Créativité et critique comme résistance au présent dans l'art de Luca Staccioli


Luca Staccioli, né en 1988, est l'un des profils émergents les plus significatifs de la scène contemporaine. Grâce à une pratique pluridisciplinaire, il réinterprète et repense notre vie quotidienne.

En regardant l’œuvre entière et multiforme de Luca Staccioli (Imperia, 1988), on semble pouvoir réutiliser les mots du philosophe Maurice Merleau-Ponty, lorsqu’il soutenait les possibilités d’une conscience poétique d’atteindre “la clarté par une opération qui n’est pas déductive, mais créative”. Staccioli, qui s’est imposé depuis quelques années comme l’un des jeunes talents les plus originaux et les plus intéressants de la scène artistique contemporaine, ne semble pas avoir une attitude différente.

Il a également répondu aux attentes lors de la récente édition de miart 2024, où il a exposé sa nouvelle série de sculptures en céramique émaillée Multifunctional Kit Eliminator (Prickly Pears) dans la section Emergent, sur le stand de la galerie ArtNoble. Les plantes sculpturales ont été présentées à la foire dans une dimension d’installation, qui semble vouloir simuler les colonies spontanées qui dominent divers aperçus du paysage méditerranéen, auquel le bleu du stand fait également un clin d’œil heureux, presque comme pour rappeler ces photos abusées qui immortalisent des figuiers de barbarie s’imposant sur le fond bleu entre ciel et mer, que nous aimons tant rapporter de nos vacances homologuées au bord de la mer. D’ailleurs, l’idée de souvenirs et de représentations stéréotypées de cartes postales n’est certainement pas étrangère à la poétique de Staccioli. Il suffit de regarder de plus près pour se rendre compte que l’idylle naturelle que l’artiste nous propose n’est qu’une fiction, puisqu’en regardant de plus près les lames de cactus, on se rend compte qu’elles ne sont rien d’autre que des moulages de l’escargot distributeur de ces cartes qui règlent notre attente dans les supermarchés, les magasins et les salles d’attente.
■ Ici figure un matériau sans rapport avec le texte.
(* ===== verification/Example.v ===== *)
(** * A small machine

    A kernel with one running process that has two pages of memory, on which
    properties of the kernel are exercised. *)

From stdpp Require Import base list gmap strings.
From Stdlib Require Import ZArith Lia.
From S2P Require Import Prelude Mem Str Riscv Kalloc Vm VmInv VmUser VmCopy VmProps Sleeplock Bio BioInv Log LogInv TxDisk Fs Kernel UserMem.

#[local] Open Scope Z_scope.

(** The rest of the system is a parameter. *)
Definition ex_platform (others : nat -> M kernel unit) : Platform := {|
  pf_kend := ex_end;
  pf_etext := KERNBASE + 0x8000;
  pf_trampoline := KERNBASE + 0x7000;
  pf_uservec := KERNBASE + 0x7000;
  pf_userret := KERNBASE + 0x709c;
  pf_forkret := KERNBASE + 0x19b2;
  pf_usertrap := KERNBASE + 0x2730;
  pf_kernelvec := KERNBASE + 0x5000;
  pf_local := KERNBASE;
  pf_tx_idle := fun _ => true;
  pf_claim := fun _ => 10;
  pf_others := others;
|}.

#[global] Instance ex_laws others : @PlatformLaws (ex_platform others).
Proof. constructor; [apply ex_ram|]. left. vm_compute. discriminate. Qed.

(** The running process is entry 0 of the table; entry 1 is asleep. *)
Definition ex_proc : proc :=
  inhabitant <| p_state := RUNNING |> <| p_pid := 1 |> <| p_sz := 5000 |> <| p_pagetable := ex_root |>
    <| p_trapframe := KERNBASE + 4096 |>.
Definition ex_sleeper (ch : chan) : proc :=
  inhabitant <| p_state := SLEEPING |> <| p_chan := ch |> <| p_pid := 2 |> <| p_parent := Some 0%nat |>.
Definition ex_procs (ch : chan) : list proc :=
  ex_proc :: ex_sleeper ch :: replicate 62 inhabitant.

Definition ex_cons : cons := Cons (replicate (Z.to_nat INPUT_BUF_SIZE) 0) 0 0 0.
Definition ex_uart : uart := Uart (replicate (Z.to_nat UART_TX_BUF_SIZE) 0) 0 0 [] [] 0 [] 0.
Definition ex_csrs : csrs := Csrs 0 0 0 0 0 0 0 0 0 [].

Definition ex_machine (ch : chan) : machine :=
  Machine (rebooted ∅ 1) ex_s2 (ex_procs ch) 0 (replicate NFILE inhabitant) ∅ (Some 1%nat) 3 0
    ex_cons ex_uart ex_csrs 0 0.
Definition ex_sb : superblock := Superblock FSMAGIC 1000 950 200 30 2 32 45.
Definition ex_kernel (ch : chan) : kernel := Fsst (ex_machine ch) ex_sb (replicate NINODE inhabitant) 1.

(** ** Memory of the running process *)

Definition walks_to (va : Z) : bool :=
  match walkaddr ex_root va ex_s2 with Ok pa _ => negb (pa =? 0) | _ => false end.

Lemma ex_walk_mapped N l D va :
  uspace ex_end ex_s2 ex_root N l D -> 0 <= va < MAXVA -> walks_to va = true -> umapped (kmem ex_s2) N va.
Proof.
  intros Hus Hva E. destruct (us_vm _ _ _ _ _ _ Hus) as [Hpt _]. unfold walks_to in E.
  rewrite (walkaddr_leaf ex_end ex_ram ex_s2 ex_root N va Hpt Hva) in E. unfold umapped.
  destruct (has _ PTE_V); [|discriminate E]. destruct (has _ PTE_U); [|discriminate E]. auto.
Qed.

Lemma ex_walks : walks_to 0 = true /\ walks_to 4096 = true.
Proof. vm_compute. split; reflexivity. Qed.

Lemma ex_pages_mapped N l D va :
  uspace ex_end ex_s2 ex_root N l D -> 0 <= va < 8192 -> umapped (kmem ex_s2) N va.
Proof.
  intros Hus Hva. destruct ex_walks as [W0 W4].
  pose proof (ex_walk_mapped N l D 0 Hus ltac:(rewrite MAXVA_val; lia) W0) as H0.
  pose proof (ex_walk_mapped N l D 4096 Hus ltac:(rewrite MAXVA_val; lia) W4) as H4.
  assert (PGROUNDDOWN va = 0 \/ PGROUNDDOWN va = 4096) as HP.
  { destruct (PGROUNDDOWN_spec va) as [Hm Hb]. pose proof (aligned_mul _ Hm). lia. }
  unfold umapped in *. rewrite <- (leaf_page (kmem ex_s2) N va). rewrite MAXVA_val in *.
  destruct HP as [-> | ->]; split; try tauto; lia.
Qed.

(** The trapframe is still empty. *)
Lemma ex_trapframe : rd64 (kmem ex_s2) (KERNBASE + 4096 + 112) = 0.
Proof. vm_compute. reflexivity. Qed.

(** Conversion must not evaluate the memory of the machine. *)
#[global] Opaque ex_s2.

Lemma ex_view others ch :
  exists u, @user_view (ex_platform others) (ex_kernel ch) u /\ forall va, 0 <= va < 8192 -> u va <> None.
Proof.
  destruct ex_space2 as (N & l & D & Hus & _). exists (view_of (kmem ex_s2) N). split.
  - exists N, l, D. by split.
  - intros va Hva. rewrite view_of_Some by (by eapply ex_pages_mapped). done.
Qed.
(* ===== verification/Virtio.v ===== *)
(** * The disk driver (kernel/virtio_disk.c, kernel/virtio.h)

    The driver shares a table of descriptors and two rings with the device.
    [virtio_disk_rw] is split where it sleeps: [rw_start] hands a request to the device,
    [rw_finish] returns its descriptors after [virtio_disk_intr] has seen it completed.
    The device is given by the virtio specification: it takes chains from the ring
    of available ones, carries them out in any order and puts their heads on the
    ring of used ones.  Pointers in descriptors are the objects they point to. *)

From stdpp Require Import base list strings.
From Stdlib Require Import ZArith Lia.
From S2P Require Import Prelude Ring.

#[local] Open Scope Z_scope.

(** ** Registers and data structures (kernel/virtio.h) *)

(** The registers and their offsets. *)
Inductive mmio_reg : Type :=
  | VIRTIO_MMIO_MAGIC_VALUE | VIRTIO_MMIO_VERSION | VIRTIO_MMIO_DEVICE_ID
  | VIRTIO_MMIO_VENDOR_ID | VIRTIO_MMIO_DEVICE_FEATURES | VIRTIO_MMIO_DRIVER_FEATURES
  | VIRTIO_MMIO_QUEUE_SEL | VIRTIO_MMIO_QUEUE_NUM_MAX | VIRTIO_MMIO_QUEUE_NUM
  | VIRTIO_MMIO_QUEUE_READY | VIRTIO_MMIO_QUEUE_NOTIFY | VIRTIO_MMIO_INTERRUPT_STATUS
  | VIRTIO_MMIO_INTERRUPT_ACK | VIRTIO_MMIO_STATUS | VIRTIO_MMIO_QUEUE_DESC_LOW
  | VIRTIO_MMIO_QUEUE_DESC_HIGH | VIRTIO_MMIO_DRIVER_DESC_LOW | VIRTIO_MMIO_DRIVER_DESC_HIGH
  | VIRTIO_MMIO_DEVICE_DESC_LOW | VIRTIO_MMIO_DEVICE_DESC_HIGH.
Definition mmio_offset (x : mmio_reg) : Z :=
  match x with
  | VIRTIO_MMIO_MAGIC_VALUE => 0x000 | VIRTIO_MMIO_VERSION => 0x004
  | VIRTIO_MMIO_DEVICE_ID => 0x008 | VIRTIO_MMIO_VENDOR_ID => 0x00c
  | VIRTIO_MMIO_DEVICE_FEATURES => 0x010 | VIRTIO_MMIO_DRIVER_FEATURES => 0x020
  | VIRTIO_MMIO_QUEUE_SEL => 0x030 | VIRTIO_MMIO_QUEUE_NUM_MAX => 0x034
  | VIRTIO_MMIO_QUEUE_NUM => 0x038 | VIRTIO_MMIO_QUEUE_READY => 0x044
  | VIRTIO_MMIO_QUEUE_NOTIFY => 0x050 | VIRTIO_MMIO_INTERRUPT_STATUS => 0x060
  | VIRTIO_MMIO_INTERRUPT_ACK => 0x064 | VIRTIO_MMIO_STATUS => 0x070
  | VIRTIO_MMIO_QUEUE_DESC_LOW => 0x080 | VIRTIO_MMIO_QUEUE_DESC_HIGH => 0x084
  | VIRTIO_MMIO_DRIVER_DESC_LOW => 0x090 | VIRTIO_MMIO_DRIVER_DESC_HIGH => 0x094
  | VIRTIO_MMIO_DEVICE_DESC_LOW => 0x0a0 | VIRTIO_MMIO_DEVICE_DESC_HIGH => 0x0a4
  end.
Coercion mmio_offset : mmio_reg >-> Z.
Definition VIRTIO_CONFIG_S_ACKNOWLEDGE : Z := 1.
Definition VIRTIO_CONFIG_S_DRIVER : Z := 2.
Definition VIRTIO_CONFIG_S_DRIVER_OK : Z := 4.
Definition VIRTIO_CONFIG_S_FEATURES_OK : Z := 8.
(** The features of a device. *)
Inductive feature : Type :=
  | VIRTIO_BLK_F_RO | VIRTIO_BLK_F_SCSI | VIRTIO_BLK_F_CONFIG_WCE
  | VIRTIO_BLK_F_MQ | VIRTIO_F_ANY_LAYOUT | VIRTIO_RING_F_INDIRECT_DESC
  | VIRTIO_RING_F_EVENT_IDX.
Definition feature_bit (x : feature) : Z :=
  match x with
  | VIRTIO_BLK_F_RO => 5 | VIRTIO_BLK_F_SCSI => 7
  | VIRTIO_BLK_F_CONFIG_WCE => 11 | VIRTIO_BLK_F_MQ => 12
  | VIRTIO_F_ANY_LAYOUT => 27 | VIRTIO_RING_F_INDIRECT_DESC => 28
  | VIRTIO_RING_F_EVENT_IDX => 29
  end.
Definition NUM : Z := 8.
Definition VRING_DESC_F_NEXT : Z := 1.
Definition VRING_DESC_F_WRITE : Z := 2.
Definition VIRTIO_BLK_T_IN : Z := 0.
Definition VIRTIO_BLK_T_OUT : Z := 1.

(** What a descriptor points to: a request header, the data of a buffer, a status byte. *)
Inductive daddr : Type := NoAddr | OpAddr (i : Z) | DataAddr (b : nat) | StatusAddr (i : Z).
Record virtq_desc : Type := Desc { d_addr : daddr; d_len : Z; d_flags : Z; d_next : Z }.
Record virtio_blk_req : Type := Req { q_type : Z; q_reserved : Z; q_sector : Z }.
#[global] Instance desc_inhabited : Inhabited virtq_desc := populate (Desc NoAddr 0 0 0).
#[global] Instance req_inhabited : Inhabited virtio_blk_req := populate (Req 0 0 0).

(** The fields of [struct buf] the driver uses. *)
Record vbuf : Type := Vbuf { v_blockno : Z; v_data : list Z; v_disk : Z }.
#[global] Instance eta_vbuf : Eta vbuf := fun x => Vbuf (v_blockno x) (v_data x) (v_disk x).
#[global] Instance vbuf_inhabited : Inhabited vbuf := populate (Vbuf 0 [] 0).

(** [struct disk], the buffers, the registers written so far, and the device: the
    number of chains it has taken, those it works on, and the disk by sectors. *)
Record vdisk : Type := Vdisk {
  vd_desc : list virtq_desc;
  vd_avail_idx : Z;
  vd_avail_ring : list Z;
  vd_used_dev : Z;          (* used->idx *)
  vd_used_ring : list Z;    (* used->ring[].id *)
  vd_free : list bool;
  vd_used_idx : Z;
  vd_info_b : list (option nat);
  vd_info_status : list Z;
  vd_ops : list virtio_blk_req;
  vd_bufs : list vbuf;
  vd_mmio : list (Z * Z);
  vd_seen : Z;
  vd_taken : list Z;
  vd_platter : Z -> list Z;
}.
#[global] Instance eta_vdisk : Eta vdisk := fun x =>
  Vdisk (vd_desc x) (vd_avail_idx x) (vd_avail_ring x) (vd_used_dev x) (vd_used_ring x) (vd_free x) (vd_used_idx x)
    (vd_info_b x) (vd_info_status x) (vd_ops x) (vd_bufs x) (vd_mmio x) (vd_seen x) (vd_taken x) (vd_platter x).

Definition VD (A : Type) : Type := M vdisk A.
(** [*R(r) = v], and reading a register, whose value may depend on all writes. *)
Definition w_reg (r v : Z) : VD unit := modify (fun d => d <| vd_mmio := vd_mmio d ++ [(r, v)] |>).

Section driver.
Context (reg : list (Z * Z) -> Z -> Z).
Definition r_reg (r : Z) : VD Z := gets (fun d => reg (vd_mmio d) r).

(** ** Initialisation *)

Definition clear_bit (features : Z) (f : feature) : Z := Z.land features (Z.lnot (Z.shiftl 1 (feature_bit f))).

(** [page k] is the address of the [k]-th page from [kalloc]. *)
Definition virtio_disk_init (page : nat -> Z) : VD unit :=
  magic <- r_reg VIRTIO_MMIO_MAGIC_VALUE ;;
  version <- r_reg VIRTIO_MMIO_VERSION ;;
  id <- r_reg VIRTIO_MMIO_DEVICE_ID ;;
  vendor <- r_reg VIRTIO_MMIO_VENDOR_ID ;;
  if negb (magic =? 0x74726976) || negb (version =? 2) || negb (id =? 2) || negb (vendor =? 0x554d4551)
  then panic "could not find virtio disk"
  else
    let status := 0 in
    w_reg VIRTIO_MMIO_STATUS status ;;;
    let status := Z.lor status VIRTIO_CONFIG_S_ACKNOWLEDGE in
    w_reg VIRTIO_MMIO_STATUS status ;;;
    let status := Z.lor status VIRTIO_CONFIG_S_DRIVER in
    w_reg VIRTIO_MMIO_STATUS status ;;;
    features <- r_reg VIRTIO_MMIO_DEVICE_FEATURES ;;
    let features := fold_left clear_bit
      [VIRTIO_BLK_F_RO; VIRTIO_BLK_F_SCSI; VIRTIO_BLK_F_CONFIG_WCE; VIRTIO_BLK_F_MQ; VIRTIO_F_ANY_LAYOUT;
       VIRTIO_RING_F_EVENT_IDX; VIRTIO_RING_F_INDIRECT_DESC] features in
    w_reg VIRTIO_MMIO_DRIVER_FEATURES (u32 features) ;;;
    let status := Z.lor status VIRTIO_CONFIG_S_FEATURES_OK in
    w_reg VIRTIO_MMIO_STATUS status ;;;
    status <- r_reg VIRTIO_MMIO_STATUS ;;
    if Z.land status VIRTIO_CONFIG_S_FEATURES_OK =? 0 then panic "virtio disk FEATURES_OK unset"
    else
      w_reg VIRTIO_MMIO_QUEUE_SEL 0 ;;;
      ready <- r_reg VIRTIO_MMIO_QUEUE_READY ;;
      if nz ready then panic "virtio disk should not be ready"
      else
        max <- r_reg VIRTIO_MMIO_QUEUE_NUM_MAX ;;
        if max =? 0 then panic "virtio disk has no queue 0"
        else if max <? NUM then panic "virtio disk max queue too short"
        else if (page 0%nat =? 0) || (page 1%nat =? 0) || (page 2%nat =? 0) then panic "virtio disk kalloc"
        else
          modify (fun d => d <| vd_desc := replicate 8 (Desc NoAddr 0 0 0) |>
            <| vd_avail_idx := 0 |> <| vd_avail_ring := replicate 8 0 |>
            <| vd_used_dev := 0 |> <| vd_used_ring := replicate 8 0 |>) ;;;
          w_reg VIRTIO_MMIO_QUEUE_NUM NUM ;;;
          w_reg VIRTIO_MMIO_QUEUE_DESC_LOW (u32 (page 0%nat)) ;;;
          w_reg VIRTIO_MMIO_QUEUE_DESC_HIGH (Z.shiftr (page 0%nat) 32) ;;;
          w_reg VIRTIO_MMIO_DRIVER_DESC_LOW (u32 (page 1%nat)) ;;;
          w_reg VIRTIO_MMIO_DRIVER_DESC_HIGH (Z.shiftr (page 1%nat) 32) ;;;
          w_reg VIRTIO_MMIO_DEVICE_DESC_LOW (u32 (page 2%nat)) ;;;
          w_reg VIRTIO_MMIO_DEVICE_DESC_HIGH (Z.shiftr (page 2%nat) 32) ;;;
          w_reg VIRTIO_MMIO_QUEUE_READY 0x1 ;;;
          modify (fun d => d <| vd_free := replicate 8 true |>) ;;;
          let status := Z.lor status VIRTIO_CONFIG_S_DRIVER_OK in
          w_reg VIRTIO_MMIO_STATUS status.

(** ** Descriptors *)

Definition alloc_desc : VD Z :=
  while_ (fun i =>
    if i <? NUM then
      free <- gets vd_free ;;
      if free !!! Z.to_nat i : bool then
        modify (fun d => d <| vd_free := <[Z.to_nat i := false]> (vd_free d) |>) ;;;
        ret (Brk i)
      else ret (Next (i + 1))
    else ret (Brk (-1))) 0.

(** The [wakeup] at the end is the scheduler's: a process that waits for a descriptor
    tries again. *)
Definition free_desc (i : Z) : VD unit :=
  if NUM <=? i then panic "free_desc 1"
  else
    free <- gets vd_free ;;
    if free !!! Z.to_nat i : bool then panic "free_desc 2"
    else modify (fun d => d <| vd_desc := <[Z.to_nat i := Desc NoAddr 0 0 0]> (vd_desc d) |>
                            <| vd_free := <[Z.to_nat i := true]> (vd_free d) |>).

Definition free_chain (i : Z) : VD unit :=
  while_ (fun i =>
    x <- gets (fun d => vd_desc d !!! Z.to_nat i) ;;
    let flag := d_flags x in
    let nxt := d_next x in
    free_desc i ;;;
    if nz (Z.land flag VRING_DESC_F_NEXT) then ret (Next nxt) else ret (Brk tt)) i.

(** The loop over [idx], unrolled. *)
Definition alloc3_desc : VD (option (Z * Z * Z)) :=
  i0 <- alloc_desc ;;
  if i0 <? 0 then ret None
  else
    i1 <- alloc_desc ;;
    if i1 <? 0 then free_desc i0 ;;; ret None
    else
      i2 <- alloc_desc ;;
      if i2 <? 0 then free_desc i0 ;;; free_desc i1 ;;; ret None
      else ret (Some (i0, i1, i2)).

(** ** Requests *)

Definition set_desc (i : Z) (x : virtq_desc) : VD unit :=
  modify (fun d => d <| vd_desc := <[Z.to_nat i := x]> (vd_desc d) |>).

(** Formatting the three descriptors and publishing the chain. *)
Definition submit (b : nat) (write : bool) (i0 i1 i2 : Z) : VD unit :=
  x <- gets (fun d => vd_bufs d !!! b) ;;
  let sector := u32 (v_blockno x * 2) in
  modify (fun d => d <| vd_ops := <[Z.to_nat i0 := Req (if write then VIRTIO_BLK_T_OUT else VIRTIO_BLK_T_IN) 0 sector]> (vd_ops d) |>) ;;;
  set_desc i0 (Desc (OpAddr i0) 16 VRING_DESC_F_NEXT i1) ;;;
  set_desc i1 (Desc (DataAddr b) 1024 (Z.lor (if write then 0 else VRING_DESC_F_WRITE) VRING_DESC_F_NEXT) i2) ;;;
  modify (fun d => d <| vd_info_status := <[Z.to_nat i0 := 0xff]> (vd_info_status d) |>) ;;;
  set_desc i2 (Desc (StatusAddr i0) 1 VRING_DESC_F_WRITE 0) ;;;
  modify (fun d => d <| vd_bufs := alter (fun x => x <| v_disk := 1 |>) b (vd_bufs d) |>) ;;;
  modify (fun d => d <| vd_info_b := <[Z.to_nat i0 := Some b]> (vd_info_b d) |>) ;;;
  modify (fun d => d <| vd_avail_ring := <[Z.to_nat (vd_avail_idx d mod NUM) := i0]> (vd_avail_ring d) |>) ;;;
  modify (fun d => d <| vd_avail_idx := u16 (vd_avail_idx d + 1) |>) ;;;
  w_reg VIRTIO_MMIO_QUEUE_NOTIFY 0.

(** [virtio_disk_rw] up to the first sleep: the head of the chain, or nothing when
    there are not three free descriptors. *)
Definition rw_start (b : nat) (write : bool) : VD (option Z) :=
  idx <- alloc3_desc ;;
  match idx with
  | Some (i0, i1, i2) => submit b write i0 i1 i2 ;;; ret (Some i0)
  | None => ret None
  end.
(** And after the request has finished. *)
Definition rw_finish (i0 : Z) : VD unit :=
  modify (fun d => d <| vd_info_b := <[Z.to_nat i0 := None]> (vd_info_b d) |>) ;;;
  free_chain i0.

(** The whole of it; [sleep] is what happens while the process sleeps. *)
Definition virtio_disk_rw (sleep : VD unit) (b : nat) (write : bool) : VD unit :=
  i0 <- while_ (fun _ : unit =>
    r <- rw_start b write ;;
    match r with Some i0 => ret (Brk i0) | None => sleep ;;; ret (Next tt) end) tt ;;
  while_ (fun _ : unit =>
    x <- gets (fun d => vd_bufs d !!! b) ;;
    if v_disk x =? 1 then sleep ;;; ret (Next tt) else ret (Brk tt)) tt ;;;
  rw_finish i0.

Definition virtio_disk_intr : VD unit :=
  st <- r_reg VIRTIO_MMIO_INTERRUPT_STATUS ;;
  w_reg VIRTIO_MMIO_INTERRUPT_ACK (Z.land st 0x3) ;;;
  while_ (fun _ : unit =>
    d <- gets id ;;
    if negb (vd_used_idx d =? vd_used_dev d) then
      let id := vd_used_ring d !!! Z.to_nat (vd_used_idx d mod NUM) in
      if negb (vd_info_status d !!! Z.to_nat id =? 0) then panic "virtio_disk_intr status"
      else
        match vd_info_b d !!! Z.to_nat id with
        | None => panic "null buffer"
        | Some b =>
            modify (fun d => d <| vd_bufs := alter (fun x => x <| v_disk := 0 |>) b (vd_bufs d) |>) ;;;
            modify (fun d => d <| vd_used_idx := u16 (vd_used_idx d + 1) |>) ;;;
            ret (Next tt)
        end
    else ret (Brk tt)) tt.
End driver.

(** ** The device *)

(** It takes the next chain from the ring. *)
Definition dev_take (d : vdisk) : option vdisk :=
  if vd_seen d =? vd_avail_idx d then None
  else Some (d <| vd_taken := vd_avail_ring d !!! Z.to_nat (vd_seen d mod NUM) :: vd_taken d |>
               <| vd_seen := u16 (vd_seen d + 1) |>).

(** It carries out the chain with head [h]: header, data, status. *)
Definition dev_complete (h : Z) (d : vdisk) : option vdisk :=
  let x0 := vd_desc d !!! Z.to_nat h in
  let x1 := vd_desc d !!! Z.to_nat (d_next x0) in
  let x2 := vd_desc d !!! Z.to_nat (d_next x1) in
  if negb (bool_decide (h ∈ vd_taken d)) || negb (Z.testbit (d_flags x0) 0) || negb (Z.testbit (d_flags x1) 0) ||
     Z.testbit (d_flags x2) 0 || negb (Z.testbit (d_flags x2) 1) then None
  else
    match d_addr x0, d_addr x1, d_addr x2 with
    | OpAddr i, DataAddr b, StatusAddr k =>
        let op := vd_ops d !!! Z.to_nat i in
        if (q_type op =? VIRTIO_BLK_T_OUT) && negb (Z.testbit (d_flags x1) 1) then
          Some (d <| vd_platter := fun s => if s =? q_sector op then v_data (vd_bufs d !!! b) else vd_platter d s |>
                  <| vd_info_status := <[Z.to_nat k := 0]> (vd_info_status d) |>
                  <| vd_used_ring := <[Z.to_nat (vd_used_dev d mod NUM) := h]> (vd_used_ring d) |>
                  <| vd_used_dev := u16 (vd_used_dev d + 1) |>
                  <| vd_taken := filter (fun k => k <> h) (vd_taken d) |>)
        else if (q_type op =? VIRTIO_BLK_T_IN) && Z.testbit (d_flags x1) 1 then
          Some (d <| vd_bufs := alter (fun x => x <| v_data := vd_platter d (q_sector op) |>) b (vd_bufs d) |>
                  <| vd_info_status := <[Z.to_nat k := 0]> (vd_info_status d) |>
                  <| vd_used_ring := <[Z.to_nat (vd_used_dev d mod NUM) := h]> (vd_used_ring d) |>
                  <| vd_used_dev := u16 (vd_used_dev d + 1) |>
                  <| vd_taken := filter (fun k => k <> h) (vd_taken d) |>)
        else None
    | _, _, _ => None
    end.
Par la réitération d’éléments fonctionnels à la consommation, Staccioli évoque un paysage surréaliste et désorientant entre le naturel et l’anthropique. La forme historicisée - on pense par exemple à la série de tableaux consacrés aux cactus d’Ennio Morlotti, avec lesquels il semble y avoir une certaine proximité dans les implications picturales de la couleur - est dissociée et déformée par l’insertion d’un élément étranger. L’art de Staccioli s’abreuve de ces rejets continus, et il m’avoue que cette nature ambiguë a conduit de nombreux visiteurs de miart à ne pas percevoir l’élément dont étaient composées ses plantes totémiques, alors qu’ils avaient saisi la rencontre et le dialogue entre l’organique et l’artificiel.

Luca Staccioli
Luca Staccioli
Luca Staccioli, Multifunctional Queue Eliminator Kit (prickly pears) #4 (2024 ; céramique émaillée). Photo : Michela PedrantiLuca Staccioli, Multifunctional Queue Eliminator Kit (prickly pears) #4 (2024 ; céramique émaillée). Photo : Michela Pedranti
Luca Staccioli, Kit multifonctionnel de réduction des files d'attente (figues de Barbarie) #4
Luca Staccioli, Kit de gestion de file d’attente multifonctionnelle (figues de barbarie ) #4
Luca Staccioli, Kit multifonctionnel de réduction des files d'attente (figues de Barbarie) #4
Luca Staccioli, Kit de gestion des files d’attente multifonctionnelles (figues de barbarie) #4

Et si cette dernière série n’interrompt pas la dénonciation que l’artiste mène avec ses œuvres contre une société massifiée et aliénée, prise au piège du bien-être et, de surcroît, chargée d’un souci écologique, l’artiste semble cette fois s’ouvrir à des implications positives, une renaissance et une re-naissance inhérentes au pouvoir génératif de la nature. L’accueil favorable réservé à cette dernière œuvre de Staccioli, tant par le marché que par le public, confirme le succès de la carrière artistique de l’artiste né à Imperia en 1988, mais actif depuis des années à Milan.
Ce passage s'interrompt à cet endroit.